[WHAT TO WORK ON]:
In the listing below, start your output at the line with "Definition table_entry (t" and end it after the line with "Definition holds_at (c", copying every line exactly.
[Start of Attachment]
(** The sum of the [ms] whose bit in [k] is set, the others subtracted if [neg]. *)
Fixpoint x_combine (neg : bool) (k : Z) (ms : list (Z * xyzt)) (acc : Z * xyzt) : Z * xyzt :=
  match ms with
  | [] => acc
  | m :: ms =>
      x_combine neg (k / 2) ms (if Z.odd k then x_add acc m else if neg then x_add acc (x_opp m) else acc)
  end.

Lemma known_combine neg k ms acc : Forall known ms -> known acc -> known (x_combine neg k ms acc).
Proof.
  intros H. revert k acc. induction H as [|m ms Hm _ IH]; intros k acc Ha; cbn [x_combine]; [done|].
  apply IH. destruct (Z.odd k), neg; auto.
Qed.

(** A table entry holds the multiple [m]. *)
Definition entry_ok (c : ge_precomp) (m : Z * xyzt) : bool :=
  let '(_, mkX X Y Z T) := m in
  bool_decide (tight (p_Yp c)) && bool_decide (tight (p_Ym c)) && bool_decide (tight (p_T2 c)) &&
  ((fe_val (p_Yp c) * Z - (Y + X)) mod p25519 =? 0) && ((fe_val (p_Ym c) * Z - (Y - X)) mod p25519 =? 0) &&
  ((fe_val (p_T2 c) * Z - T * twice_d) mod p25519 =? 0).

Lemma mod_zero_e a b : ((a - b) mod p25519 =? 0) = true -> e a = e b.
Proof.
  intros H%Z.eqb_eq. apply e_feq. unfold eqmod. by apply Z.mod_divide.
Qed.

Lemma entry_sound c m : known m -> entry_ok c m = true -> precomp_rep c (k_mul m.1 base).
Proof.
  destruct m as [n [X Y Z T]]. unfold known. cbn [fst snd x_X x_Y x_Z x_T]. intros Hm Hc. unfold entry_ok in Hc.
  rewrite !andb_true_iff, !bool_decide_eq_true in Hc. destruct Hc as [[[[[H1 H2] H3] H4] H5] H6].
  apply mod_zero_e in H4, H5, H6. rewrite e_mul, e_add in H4. rewrite e_mul, e_sub in H5. rewrite !e_mul, e_twice_d in H6.
  split; [apply on_c_mul, base_on_curve|]. exists (e (fe_val (p_Yp c))), (e (fe_val (p_Ym c))), (e (fe_val (p_T2 c))).
  split; [exact (frep_2 _ _ (conj H1 eq_refl))|]. split; [exact (frep_2 _ _ (conj H2 eq_refl))|]. split; [exact (conj H3 eq_refl)|].
  exact (cached_scaled _ _ _ _ _ _ _ _ fp_field _ fp_two _ _ _ _ _ _ _ _ Hm H4 H5 H6).
Qed.

(** ** The tables and the order *)

Definition comb_scalar (j : Z) : Z := 2 ^ 96 + (if Z.testbit j 2 then 2 ^ 64 else - 2 ^ 64) + (if Z.testbit j 1 then 2 ^ 32 else - 2 ^ 32) + (if Z.testbit j 0 then 1 else -1).

Definition powers : list (Z * xyzt) := x_powers 8 x_base.

(** One computation for all claims: the entries of the tables, and the multiple [order]. *)
Fixpoint x_horner (n : nat) (k : Z) (ms : list (Z * xyzt)) : Z * xyzt :=
  match n with
  | O => x_zero
  | S n => let acc := x_dbl (x_horner n (k / 2) ms) in
      fold_left (fun acc im => if Z.testbit k (32 * Z.of_nat im.1) then x_add acc im.2 else acc) (imap pair ms) acc
  end.

Definition order_low : Z := 27742317777372353535851937790883648493.

Definition table_entry (t : list ge_precomp) (j : Z) : ge_precomp := nth (Z.to_nat j) t (mkPrecomp [] [] []).
Definition power (ps : list (Z * xyzt)) (k : nat) : Z * xyzt := nth k ps x_zero.
Definition holds_at (c : ge_precomp) (m : Z * xyzt) (n : Z) : bool := entry_ok c m && (m.1 =? n).

Definition check_low (ps : list (Z * xyzt)) (j : Z) : bool :=
  holds_at (table_entry b_comb_low j) (x_combine true j (take 3 ps) (power ps 3)) (comb_scalar j).
Definition check_high (ps : list (Z * xyzt)) (j : Z) : bool :=
  holds_at (table_entry b_comb_high j) (x_combine true j (take 3 (drop 4 ps)) (power ps 7)) (2 ^ 128 * comb_scalar j).
Definition check_window (ps : list (Z * xyzt)) (j : Z) : bool :=
  let b := power ps 0 in
  holds_at (table_entry b_window j) (Nat.iter (Z.to_nat j) (fun m => x_add m (x_dbl b)) b) (2 * j + 1).
Definition check_order (ps : list (Z * xyzt)) : bool :=
  let '(n, mkX X Y Z T) := x_add (Nat.iter 28 x_dbl (power ps 7)) (x_horner 32 order_low (take 4 ps)) in
  (n =? order) && (X mod p25519 =? 0) && ((Y - Z) mod p25519 =? 0).

Definition check_all (ps : list (Z * xyzt)) : bool :=
  forallb (fun j => check_low ps j && check_high ps j && check_window ps j) (seqZ 0 8) && check_order ps.

Lemma check_all_true : check_all powers = true.
Proof. vm_compute. reflexivity. Qed.

Lemma powers_known : Forall known powers.
Proof. apply known_powers, known_base. Qed.

#[local] Opaque powers.

Lemma power_known k : known (power powers k).
Proof.
  unfold power. destruct (nth_in_or_default k powers x_zero) as [H| ->]; [|apply known_zero].
  by apply (proj1 (List.Forall_forall _ _) powers_known).
Qed.

Lemma holds_at_sound c m n : known m -> holds_at c m n = true -> precomp_rep c (k_mul n base).
Proof. unfold holds_at. rewrite andb_true_iff, Z.eqb_eq. intros Hm [Hc <-]. by apply entry_sound. Qed.

Lemma known_horner n k ms : Forall known ms -> known (x_horner n k ms).
Proof.
  intros H. revert k. induction n as [|n IH]; intros k; cbn [x_horner]; [apply known_zero|].
  assert (Forall (fun im : nat * (Z * xyzt) => known im.2) (imap pair ms)) as Hi.
  { apply Forall_lookup. intros i [j m] Hl. rewrite list_lookup_imap in Hl. destruct (ms !! i) as [m'|] eqn:E; [|discriminate Hl].
    cbn in Hl. injection Hl as _ <-. exact (proj1 (Forall_lookup known ms) H _ _ E). }
  generalize (known_dbl _ (IH (k / 2))). generalize (x_dbl (x_horner n (k / 2) ms)).
  induction Hi as [|im ims Him _ IHf]; intros acc Ha; cbn [fold_left]; [done|]. apply IHf. destruct (Z.testbit _ _); auto.
Qed.

Lemma checked j : 0 <= j < 8 -> check_low powers j = true /\ check_high powers j = true /\ check_window powers j = true.
Proof.
  intros Hj. pose proof check_all_true as H. apply andb_true_iff in H as [H _]. rewrite forallb_forall in H.
  specialize (H j). rewrite !andb_true_iff in H. destruct H as [[H1 H2] H3]; [|done].
  apply list_elem_of_In, elem_of_seqZ. lia.
Qed.

Lemma comb_low_entry j : 0 <= j < 8 -> precomp_rep (table_entry b_comb_low j) (k_mul (comb_scalar j) base).
Proof.
  intros Hj. destruct (checked j Hj) as [H _]. eapply holds_at_sound; [|exact H].
  apply known_combine; [apply Forall_take, powers_known|apply power_known].
Qed.

Lemma comb_high_entry j : 0 <= j < 8 -> precomp_rep (table_entry b_comb_high j) (k_mul (2 ^ 128 * comb_scalar j) base).
Proof.
  intros Hj. destruct (checked j Hj) as (_ & H & _). eapply holds_at_sound; [|exact H].
  apply known_combine; [apply Forall_take, Forall_drop, powers_known|apply power_known].
Qed.

Lemma window_entry j : 0 <= j < 8 -> precomp_rep (table_entry b_window j) (k_mul (2 * j + 1) base).
Proof.
  intros Hj. destruct (checked j Hj) as (_ & _ & H). eapply holds_at_sound; [|exact H].
  induction (Z.to_nat j) as [|n IH]; cbn [Nat.iter nat_rect]; [apply power_known|].
  apply known_add; [exact IH|apply known_dbl, power_known].
Qed.

(** The base point has order L. *)
Lemma base_order : k_mul order base = p_zero.
Proof.
  pose proof check_all_true as H. apply andb_true_iff in H as [_ H]. unfold check_order in H.
  assert (known (x_add (Nat.iter 28 x_dbl (power powers 7)) (x_horner 32 order_low (take 4 powers)))) as Hk.
  { apply known_add; [apply known_iter, power_known|apply known_horner, Forall_take, powers_known]. }
  set (m := x_add _ _) in *. clearbody m. destruct m as [n [X Y Z T]]. rewrite !andb_true_iff, !Z.eqb_eq in H. destruct H as [[-> HX] HY].
  unfold known in Hk. cbn [fst snd x_X x_Y x_Z x_T] in Hk. apply (ext_is_zero _ _ _ _ _ _ _ _ fp_field _ _ _ _ _ Hk).
  - change Zmod.zero with (e 0). apply mod_zero_e. rewrite Z.sub_0_r. by apply Z.eqb_eq.
  - apply mod_zero_e. by apply Z.eqb_eq.
Qed.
[End of Attachment]
[SOLUTION FOR THIS PROBLEM]:
Definition table_entry (t : list ge_precomp) (j : Z) : ge_precomp := nth (Z.to_nat j) t (mkPrecomp [] [] []).
Definition power (ps : list (Z * xyzt)) (k : nat) : Z * xyzt := nth k ps x_zero.
Definition holds_at (c : ge_precomp) (m : Z * xyzt) (n : Z) : bool := entry_ok c m && (m.1 =? n).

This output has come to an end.